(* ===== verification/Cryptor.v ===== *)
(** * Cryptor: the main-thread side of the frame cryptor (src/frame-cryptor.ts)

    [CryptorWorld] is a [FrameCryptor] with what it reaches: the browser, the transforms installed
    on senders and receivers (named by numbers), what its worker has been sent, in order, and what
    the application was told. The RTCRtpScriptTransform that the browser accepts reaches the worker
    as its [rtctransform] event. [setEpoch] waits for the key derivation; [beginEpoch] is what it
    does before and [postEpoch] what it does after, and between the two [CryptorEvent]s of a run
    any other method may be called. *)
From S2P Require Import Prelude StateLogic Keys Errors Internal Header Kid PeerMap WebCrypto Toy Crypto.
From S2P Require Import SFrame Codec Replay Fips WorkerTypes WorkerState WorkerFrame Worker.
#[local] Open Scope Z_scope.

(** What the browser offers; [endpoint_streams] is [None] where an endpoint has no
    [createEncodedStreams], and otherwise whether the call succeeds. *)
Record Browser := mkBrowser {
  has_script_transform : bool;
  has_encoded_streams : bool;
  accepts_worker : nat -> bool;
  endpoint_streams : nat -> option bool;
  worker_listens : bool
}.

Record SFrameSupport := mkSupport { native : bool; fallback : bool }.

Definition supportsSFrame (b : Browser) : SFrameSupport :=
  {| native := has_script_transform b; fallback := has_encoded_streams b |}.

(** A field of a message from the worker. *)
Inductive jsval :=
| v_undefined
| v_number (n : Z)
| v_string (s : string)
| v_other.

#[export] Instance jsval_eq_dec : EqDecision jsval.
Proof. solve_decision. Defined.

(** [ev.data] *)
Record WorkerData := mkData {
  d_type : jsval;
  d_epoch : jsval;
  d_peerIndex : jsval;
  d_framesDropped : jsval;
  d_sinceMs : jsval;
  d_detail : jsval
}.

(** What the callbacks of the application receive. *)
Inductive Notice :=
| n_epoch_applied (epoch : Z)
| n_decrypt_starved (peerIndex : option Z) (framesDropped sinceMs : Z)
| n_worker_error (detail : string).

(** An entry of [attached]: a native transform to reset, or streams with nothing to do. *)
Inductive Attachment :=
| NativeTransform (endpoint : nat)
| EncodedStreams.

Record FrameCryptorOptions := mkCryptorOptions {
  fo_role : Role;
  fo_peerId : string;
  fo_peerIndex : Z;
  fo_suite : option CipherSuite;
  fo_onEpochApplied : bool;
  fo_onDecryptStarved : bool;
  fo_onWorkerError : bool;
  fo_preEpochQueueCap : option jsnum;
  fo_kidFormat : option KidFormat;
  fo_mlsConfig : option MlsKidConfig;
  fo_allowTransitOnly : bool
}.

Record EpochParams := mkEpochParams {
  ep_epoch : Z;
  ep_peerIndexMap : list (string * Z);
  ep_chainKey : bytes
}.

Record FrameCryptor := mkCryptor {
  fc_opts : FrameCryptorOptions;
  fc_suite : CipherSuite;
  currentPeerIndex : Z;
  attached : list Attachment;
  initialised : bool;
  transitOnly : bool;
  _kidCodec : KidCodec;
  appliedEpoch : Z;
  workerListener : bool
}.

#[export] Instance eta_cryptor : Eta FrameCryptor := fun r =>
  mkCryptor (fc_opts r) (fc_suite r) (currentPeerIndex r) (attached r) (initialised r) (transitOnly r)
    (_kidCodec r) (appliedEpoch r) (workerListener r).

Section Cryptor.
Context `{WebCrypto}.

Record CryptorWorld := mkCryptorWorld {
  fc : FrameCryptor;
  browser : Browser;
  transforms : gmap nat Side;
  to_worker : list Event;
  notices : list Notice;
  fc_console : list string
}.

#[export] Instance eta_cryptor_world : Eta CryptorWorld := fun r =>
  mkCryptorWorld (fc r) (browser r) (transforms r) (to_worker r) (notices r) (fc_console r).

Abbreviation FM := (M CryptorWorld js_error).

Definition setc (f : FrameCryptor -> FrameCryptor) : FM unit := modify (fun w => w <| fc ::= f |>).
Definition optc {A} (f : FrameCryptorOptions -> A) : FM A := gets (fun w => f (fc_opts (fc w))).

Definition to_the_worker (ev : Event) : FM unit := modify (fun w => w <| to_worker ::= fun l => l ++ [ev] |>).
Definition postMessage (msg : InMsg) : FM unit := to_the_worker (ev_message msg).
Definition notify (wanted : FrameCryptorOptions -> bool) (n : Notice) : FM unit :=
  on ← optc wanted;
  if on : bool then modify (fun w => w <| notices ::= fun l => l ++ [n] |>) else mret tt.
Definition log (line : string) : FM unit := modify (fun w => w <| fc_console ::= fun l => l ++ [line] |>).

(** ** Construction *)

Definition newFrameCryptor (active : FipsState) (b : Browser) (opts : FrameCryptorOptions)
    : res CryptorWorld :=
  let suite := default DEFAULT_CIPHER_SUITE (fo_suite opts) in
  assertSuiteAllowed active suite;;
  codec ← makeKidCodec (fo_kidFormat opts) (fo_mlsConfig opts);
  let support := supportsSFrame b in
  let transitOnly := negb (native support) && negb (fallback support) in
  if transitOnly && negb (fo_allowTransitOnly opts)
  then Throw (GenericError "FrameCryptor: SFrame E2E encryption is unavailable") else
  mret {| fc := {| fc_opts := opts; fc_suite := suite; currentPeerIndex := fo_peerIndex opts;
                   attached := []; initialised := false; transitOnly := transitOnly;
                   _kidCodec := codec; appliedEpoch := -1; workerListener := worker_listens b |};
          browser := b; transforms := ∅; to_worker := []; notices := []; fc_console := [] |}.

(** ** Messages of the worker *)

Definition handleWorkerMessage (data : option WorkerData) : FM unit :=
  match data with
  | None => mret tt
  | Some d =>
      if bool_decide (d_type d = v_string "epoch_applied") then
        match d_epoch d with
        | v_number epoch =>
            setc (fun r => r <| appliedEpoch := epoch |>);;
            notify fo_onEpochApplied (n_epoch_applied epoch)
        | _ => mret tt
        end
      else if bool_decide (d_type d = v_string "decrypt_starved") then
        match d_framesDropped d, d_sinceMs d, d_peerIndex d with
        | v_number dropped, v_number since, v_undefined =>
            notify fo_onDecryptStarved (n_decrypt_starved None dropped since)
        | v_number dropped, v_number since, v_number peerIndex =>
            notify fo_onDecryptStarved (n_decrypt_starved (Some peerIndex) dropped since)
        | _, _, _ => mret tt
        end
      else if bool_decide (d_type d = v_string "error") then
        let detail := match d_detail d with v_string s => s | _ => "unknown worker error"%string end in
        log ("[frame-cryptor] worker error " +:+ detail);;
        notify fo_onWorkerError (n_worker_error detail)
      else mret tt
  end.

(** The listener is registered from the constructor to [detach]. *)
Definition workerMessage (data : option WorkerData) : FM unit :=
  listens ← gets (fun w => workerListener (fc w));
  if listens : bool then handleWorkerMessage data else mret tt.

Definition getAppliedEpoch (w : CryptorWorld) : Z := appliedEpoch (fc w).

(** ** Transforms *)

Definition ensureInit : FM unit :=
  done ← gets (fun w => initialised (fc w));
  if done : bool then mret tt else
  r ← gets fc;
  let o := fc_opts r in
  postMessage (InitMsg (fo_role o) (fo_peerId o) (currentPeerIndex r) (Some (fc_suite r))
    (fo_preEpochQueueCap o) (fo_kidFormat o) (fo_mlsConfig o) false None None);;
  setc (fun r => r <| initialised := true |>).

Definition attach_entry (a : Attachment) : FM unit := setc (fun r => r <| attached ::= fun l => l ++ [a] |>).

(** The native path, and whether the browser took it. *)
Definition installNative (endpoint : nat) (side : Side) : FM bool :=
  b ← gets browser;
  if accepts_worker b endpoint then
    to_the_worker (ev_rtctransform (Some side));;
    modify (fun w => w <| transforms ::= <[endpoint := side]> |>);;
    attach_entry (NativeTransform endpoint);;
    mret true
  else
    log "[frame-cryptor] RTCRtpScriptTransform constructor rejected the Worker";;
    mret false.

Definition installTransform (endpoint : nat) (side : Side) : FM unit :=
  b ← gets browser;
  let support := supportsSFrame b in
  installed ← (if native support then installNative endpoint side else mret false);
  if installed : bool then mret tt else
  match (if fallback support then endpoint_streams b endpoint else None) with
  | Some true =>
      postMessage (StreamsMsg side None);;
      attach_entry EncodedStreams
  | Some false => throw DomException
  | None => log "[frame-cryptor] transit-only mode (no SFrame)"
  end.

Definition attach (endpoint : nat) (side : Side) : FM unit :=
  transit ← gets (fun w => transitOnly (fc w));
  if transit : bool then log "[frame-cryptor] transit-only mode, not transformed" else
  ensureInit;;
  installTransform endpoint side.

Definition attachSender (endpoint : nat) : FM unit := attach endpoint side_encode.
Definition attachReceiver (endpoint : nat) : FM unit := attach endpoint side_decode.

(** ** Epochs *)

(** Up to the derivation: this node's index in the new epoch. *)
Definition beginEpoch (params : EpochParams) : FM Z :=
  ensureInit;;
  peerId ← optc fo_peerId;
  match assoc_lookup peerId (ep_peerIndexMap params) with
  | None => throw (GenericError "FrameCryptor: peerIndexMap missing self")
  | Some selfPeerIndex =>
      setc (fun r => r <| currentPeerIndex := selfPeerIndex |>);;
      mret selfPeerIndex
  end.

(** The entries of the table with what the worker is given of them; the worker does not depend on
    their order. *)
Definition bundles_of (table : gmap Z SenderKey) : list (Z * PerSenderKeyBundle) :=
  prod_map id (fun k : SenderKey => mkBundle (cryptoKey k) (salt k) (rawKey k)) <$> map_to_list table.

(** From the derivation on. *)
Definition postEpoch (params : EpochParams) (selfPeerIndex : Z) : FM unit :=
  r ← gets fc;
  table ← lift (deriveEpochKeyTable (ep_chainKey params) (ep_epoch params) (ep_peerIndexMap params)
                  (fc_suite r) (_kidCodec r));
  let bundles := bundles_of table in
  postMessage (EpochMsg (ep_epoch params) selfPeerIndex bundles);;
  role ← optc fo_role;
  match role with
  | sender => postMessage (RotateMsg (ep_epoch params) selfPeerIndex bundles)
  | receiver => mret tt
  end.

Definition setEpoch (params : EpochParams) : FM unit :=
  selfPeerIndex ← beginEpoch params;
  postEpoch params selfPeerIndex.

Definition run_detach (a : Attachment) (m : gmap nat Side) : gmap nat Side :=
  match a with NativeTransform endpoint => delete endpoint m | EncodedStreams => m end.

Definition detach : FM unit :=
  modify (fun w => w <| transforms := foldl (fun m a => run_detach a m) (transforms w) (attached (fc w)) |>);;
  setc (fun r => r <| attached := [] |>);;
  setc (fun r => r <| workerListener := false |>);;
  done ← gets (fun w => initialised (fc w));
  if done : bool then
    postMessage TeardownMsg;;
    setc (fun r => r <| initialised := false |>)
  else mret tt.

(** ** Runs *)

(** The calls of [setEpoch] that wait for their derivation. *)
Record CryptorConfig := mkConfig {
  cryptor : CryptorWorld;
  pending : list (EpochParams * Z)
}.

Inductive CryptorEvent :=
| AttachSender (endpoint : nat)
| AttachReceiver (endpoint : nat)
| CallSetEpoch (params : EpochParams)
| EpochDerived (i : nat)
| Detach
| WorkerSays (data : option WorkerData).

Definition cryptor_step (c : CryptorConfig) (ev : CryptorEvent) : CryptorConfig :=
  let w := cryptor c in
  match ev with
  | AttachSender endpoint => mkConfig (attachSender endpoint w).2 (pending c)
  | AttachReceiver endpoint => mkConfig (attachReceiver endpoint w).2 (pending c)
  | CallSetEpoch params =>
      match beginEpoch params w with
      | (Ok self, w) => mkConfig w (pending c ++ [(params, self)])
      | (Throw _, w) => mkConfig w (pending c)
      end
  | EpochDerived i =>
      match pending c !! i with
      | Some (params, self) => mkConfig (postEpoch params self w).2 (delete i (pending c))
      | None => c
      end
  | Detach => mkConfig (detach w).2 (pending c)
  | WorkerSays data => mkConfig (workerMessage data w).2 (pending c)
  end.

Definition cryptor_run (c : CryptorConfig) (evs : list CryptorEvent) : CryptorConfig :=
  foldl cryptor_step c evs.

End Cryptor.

* * *

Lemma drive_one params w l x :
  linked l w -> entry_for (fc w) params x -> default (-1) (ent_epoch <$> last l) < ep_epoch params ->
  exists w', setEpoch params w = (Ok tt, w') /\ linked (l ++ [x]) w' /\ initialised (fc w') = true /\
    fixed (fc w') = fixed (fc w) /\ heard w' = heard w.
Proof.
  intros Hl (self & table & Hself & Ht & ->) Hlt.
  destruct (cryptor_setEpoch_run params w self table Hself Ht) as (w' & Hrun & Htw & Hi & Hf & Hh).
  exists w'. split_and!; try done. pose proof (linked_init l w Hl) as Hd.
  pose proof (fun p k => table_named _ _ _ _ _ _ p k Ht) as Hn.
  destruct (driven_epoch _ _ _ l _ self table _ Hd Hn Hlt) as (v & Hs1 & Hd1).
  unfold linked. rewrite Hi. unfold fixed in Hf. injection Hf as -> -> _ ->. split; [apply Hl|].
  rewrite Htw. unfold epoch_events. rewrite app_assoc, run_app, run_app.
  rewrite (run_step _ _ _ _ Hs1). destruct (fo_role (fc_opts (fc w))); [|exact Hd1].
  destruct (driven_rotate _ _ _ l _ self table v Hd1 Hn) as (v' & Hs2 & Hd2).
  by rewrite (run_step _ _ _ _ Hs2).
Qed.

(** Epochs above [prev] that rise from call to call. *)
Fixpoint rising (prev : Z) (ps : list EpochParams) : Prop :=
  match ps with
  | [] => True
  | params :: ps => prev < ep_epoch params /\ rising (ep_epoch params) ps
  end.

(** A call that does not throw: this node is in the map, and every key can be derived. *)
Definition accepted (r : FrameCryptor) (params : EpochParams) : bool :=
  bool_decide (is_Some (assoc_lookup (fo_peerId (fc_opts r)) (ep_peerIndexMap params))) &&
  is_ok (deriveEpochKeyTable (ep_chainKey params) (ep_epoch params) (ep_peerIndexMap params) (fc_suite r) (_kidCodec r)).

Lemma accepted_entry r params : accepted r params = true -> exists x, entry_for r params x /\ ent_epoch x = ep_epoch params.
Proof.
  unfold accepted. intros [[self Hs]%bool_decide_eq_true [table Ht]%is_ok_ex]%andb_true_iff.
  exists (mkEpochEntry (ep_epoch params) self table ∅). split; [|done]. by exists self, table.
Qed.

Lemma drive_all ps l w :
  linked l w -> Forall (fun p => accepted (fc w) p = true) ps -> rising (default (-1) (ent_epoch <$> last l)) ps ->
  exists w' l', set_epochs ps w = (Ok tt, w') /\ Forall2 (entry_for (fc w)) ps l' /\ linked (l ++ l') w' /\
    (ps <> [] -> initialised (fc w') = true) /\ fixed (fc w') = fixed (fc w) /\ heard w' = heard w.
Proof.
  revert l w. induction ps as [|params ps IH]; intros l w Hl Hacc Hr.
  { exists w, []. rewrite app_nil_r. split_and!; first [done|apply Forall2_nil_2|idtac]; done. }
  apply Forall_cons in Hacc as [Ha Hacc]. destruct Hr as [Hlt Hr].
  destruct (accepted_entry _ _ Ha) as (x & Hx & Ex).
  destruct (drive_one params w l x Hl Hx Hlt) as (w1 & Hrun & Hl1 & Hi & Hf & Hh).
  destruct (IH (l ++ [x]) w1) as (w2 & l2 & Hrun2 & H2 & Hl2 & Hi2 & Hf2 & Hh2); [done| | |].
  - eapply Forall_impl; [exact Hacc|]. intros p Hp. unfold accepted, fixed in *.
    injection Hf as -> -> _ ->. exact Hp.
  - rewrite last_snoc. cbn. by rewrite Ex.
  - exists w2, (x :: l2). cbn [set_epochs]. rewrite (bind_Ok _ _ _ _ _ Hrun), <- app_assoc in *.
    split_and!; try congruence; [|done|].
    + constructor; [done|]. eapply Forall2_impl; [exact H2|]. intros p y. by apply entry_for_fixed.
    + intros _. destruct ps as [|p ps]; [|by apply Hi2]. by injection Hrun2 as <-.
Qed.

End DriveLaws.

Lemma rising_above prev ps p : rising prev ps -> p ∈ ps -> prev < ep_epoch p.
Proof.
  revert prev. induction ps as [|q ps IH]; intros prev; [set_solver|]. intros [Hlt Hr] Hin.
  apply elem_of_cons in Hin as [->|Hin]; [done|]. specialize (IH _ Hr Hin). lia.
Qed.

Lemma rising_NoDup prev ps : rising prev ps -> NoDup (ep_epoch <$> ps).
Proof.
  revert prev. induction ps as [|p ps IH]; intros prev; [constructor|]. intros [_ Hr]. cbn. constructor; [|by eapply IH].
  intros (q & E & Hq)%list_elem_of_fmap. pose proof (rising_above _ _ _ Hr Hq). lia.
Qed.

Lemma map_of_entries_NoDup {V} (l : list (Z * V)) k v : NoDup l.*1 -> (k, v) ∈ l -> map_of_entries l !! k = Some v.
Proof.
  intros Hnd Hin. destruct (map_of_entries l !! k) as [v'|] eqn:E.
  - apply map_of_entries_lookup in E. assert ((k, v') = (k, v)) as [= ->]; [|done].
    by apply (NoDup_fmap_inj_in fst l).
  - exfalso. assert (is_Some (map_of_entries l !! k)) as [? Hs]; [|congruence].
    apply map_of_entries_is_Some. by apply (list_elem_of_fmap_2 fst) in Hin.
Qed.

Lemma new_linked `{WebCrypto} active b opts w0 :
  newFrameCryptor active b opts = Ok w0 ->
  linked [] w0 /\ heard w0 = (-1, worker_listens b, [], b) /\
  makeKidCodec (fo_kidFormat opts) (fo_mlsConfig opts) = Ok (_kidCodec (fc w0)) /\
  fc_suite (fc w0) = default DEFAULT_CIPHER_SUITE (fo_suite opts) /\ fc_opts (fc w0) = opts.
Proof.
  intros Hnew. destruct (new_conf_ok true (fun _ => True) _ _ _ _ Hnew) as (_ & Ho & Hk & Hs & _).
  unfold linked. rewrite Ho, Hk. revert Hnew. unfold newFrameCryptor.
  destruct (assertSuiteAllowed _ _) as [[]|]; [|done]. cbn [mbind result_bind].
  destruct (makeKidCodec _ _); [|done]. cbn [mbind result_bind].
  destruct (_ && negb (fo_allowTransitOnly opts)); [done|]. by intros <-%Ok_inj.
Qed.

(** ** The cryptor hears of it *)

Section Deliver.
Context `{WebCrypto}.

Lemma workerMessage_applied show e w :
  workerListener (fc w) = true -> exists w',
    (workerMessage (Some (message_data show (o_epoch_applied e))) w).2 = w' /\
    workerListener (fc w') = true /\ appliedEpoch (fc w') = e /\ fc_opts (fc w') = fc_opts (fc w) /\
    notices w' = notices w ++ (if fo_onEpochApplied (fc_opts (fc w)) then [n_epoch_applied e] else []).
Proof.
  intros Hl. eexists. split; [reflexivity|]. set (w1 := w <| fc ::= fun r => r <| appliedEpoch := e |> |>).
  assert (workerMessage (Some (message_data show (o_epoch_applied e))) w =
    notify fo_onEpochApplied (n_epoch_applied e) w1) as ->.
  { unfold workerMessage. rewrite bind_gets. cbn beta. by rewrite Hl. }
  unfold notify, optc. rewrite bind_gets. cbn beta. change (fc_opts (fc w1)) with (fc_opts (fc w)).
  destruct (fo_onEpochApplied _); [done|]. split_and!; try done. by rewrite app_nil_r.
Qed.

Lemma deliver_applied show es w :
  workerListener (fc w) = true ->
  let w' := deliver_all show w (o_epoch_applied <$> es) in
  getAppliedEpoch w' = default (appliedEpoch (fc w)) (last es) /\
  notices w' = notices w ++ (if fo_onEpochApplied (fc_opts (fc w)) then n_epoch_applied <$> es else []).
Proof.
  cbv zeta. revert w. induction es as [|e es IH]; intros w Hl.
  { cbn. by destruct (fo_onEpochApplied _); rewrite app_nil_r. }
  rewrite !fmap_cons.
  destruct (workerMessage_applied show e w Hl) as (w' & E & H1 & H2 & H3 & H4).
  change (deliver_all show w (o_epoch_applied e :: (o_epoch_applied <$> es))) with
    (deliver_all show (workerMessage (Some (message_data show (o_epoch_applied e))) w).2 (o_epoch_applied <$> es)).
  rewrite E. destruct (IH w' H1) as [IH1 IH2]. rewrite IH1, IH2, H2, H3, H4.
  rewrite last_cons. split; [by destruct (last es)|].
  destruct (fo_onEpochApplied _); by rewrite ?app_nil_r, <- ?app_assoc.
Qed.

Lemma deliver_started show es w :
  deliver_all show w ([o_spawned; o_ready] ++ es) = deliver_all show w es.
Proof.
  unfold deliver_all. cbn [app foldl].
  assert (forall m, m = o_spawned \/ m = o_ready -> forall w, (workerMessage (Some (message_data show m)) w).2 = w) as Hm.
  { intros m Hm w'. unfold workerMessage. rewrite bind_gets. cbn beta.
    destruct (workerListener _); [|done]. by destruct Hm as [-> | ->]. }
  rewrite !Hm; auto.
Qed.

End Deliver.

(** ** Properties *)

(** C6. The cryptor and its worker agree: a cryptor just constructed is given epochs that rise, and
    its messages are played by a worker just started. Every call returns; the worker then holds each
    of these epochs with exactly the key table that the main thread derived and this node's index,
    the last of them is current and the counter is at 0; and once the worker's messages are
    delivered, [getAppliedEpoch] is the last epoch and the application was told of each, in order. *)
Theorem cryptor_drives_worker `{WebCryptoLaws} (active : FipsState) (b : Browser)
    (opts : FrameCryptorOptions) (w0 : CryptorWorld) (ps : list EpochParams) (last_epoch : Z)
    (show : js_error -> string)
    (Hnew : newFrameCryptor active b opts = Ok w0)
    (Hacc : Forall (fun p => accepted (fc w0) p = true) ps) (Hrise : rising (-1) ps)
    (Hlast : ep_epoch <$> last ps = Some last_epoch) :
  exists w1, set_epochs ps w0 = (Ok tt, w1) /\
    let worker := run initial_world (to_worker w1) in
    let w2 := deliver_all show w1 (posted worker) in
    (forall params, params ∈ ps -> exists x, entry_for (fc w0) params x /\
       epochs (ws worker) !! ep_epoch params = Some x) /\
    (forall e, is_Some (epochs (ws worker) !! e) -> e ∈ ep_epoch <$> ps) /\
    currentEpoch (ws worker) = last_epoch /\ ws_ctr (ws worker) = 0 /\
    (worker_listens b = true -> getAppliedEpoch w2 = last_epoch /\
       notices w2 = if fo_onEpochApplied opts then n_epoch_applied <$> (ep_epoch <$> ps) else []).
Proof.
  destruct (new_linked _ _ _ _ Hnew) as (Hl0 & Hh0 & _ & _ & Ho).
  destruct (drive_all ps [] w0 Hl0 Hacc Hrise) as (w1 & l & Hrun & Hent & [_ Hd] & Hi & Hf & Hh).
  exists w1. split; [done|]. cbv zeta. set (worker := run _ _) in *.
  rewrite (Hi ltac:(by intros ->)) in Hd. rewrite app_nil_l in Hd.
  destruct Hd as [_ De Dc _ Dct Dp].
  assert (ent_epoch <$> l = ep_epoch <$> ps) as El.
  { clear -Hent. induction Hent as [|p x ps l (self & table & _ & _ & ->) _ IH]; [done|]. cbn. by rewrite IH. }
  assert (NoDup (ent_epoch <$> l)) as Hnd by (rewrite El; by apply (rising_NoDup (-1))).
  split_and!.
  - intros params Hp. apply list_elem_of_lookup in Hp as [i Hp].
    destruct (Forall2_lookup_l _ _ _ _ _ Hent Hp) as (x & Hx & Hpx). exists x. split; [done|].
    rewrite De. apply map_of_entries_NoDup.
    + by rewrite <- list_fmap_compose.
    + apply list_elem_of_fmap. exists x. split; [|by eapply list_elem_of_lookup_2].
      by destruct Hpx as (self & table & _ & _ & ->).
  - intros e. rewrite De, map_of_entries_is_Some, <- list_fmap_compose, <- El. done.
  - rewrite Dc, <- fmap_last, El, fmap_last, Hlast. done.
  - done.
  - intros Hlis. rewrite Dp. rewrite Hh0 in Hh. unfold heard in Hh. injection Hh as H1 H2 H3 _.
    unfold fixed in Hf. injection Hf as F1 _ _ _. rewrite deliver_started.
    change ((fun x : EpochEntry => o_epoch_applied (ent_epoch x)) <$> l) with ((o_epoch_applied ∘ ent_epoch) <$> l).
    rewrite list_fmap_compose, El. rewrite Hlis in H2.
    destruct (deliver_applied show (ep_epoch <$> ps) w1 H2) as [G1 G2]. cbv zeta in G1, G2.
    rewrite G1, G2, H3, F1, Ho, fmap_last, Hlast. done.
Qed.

> _AIM OF THE EXERCISE_: Lines above that include the string "foldl" need to be copied.

> _RESPONSE_:
  modify (fun w => w <| transforms := foldl (fun m a => run_detach a m) (transforms w) (attached (fc w)) |>);;
  foldl cryptor_step c evs.
  unfold deliver_all. cbn [app foldl].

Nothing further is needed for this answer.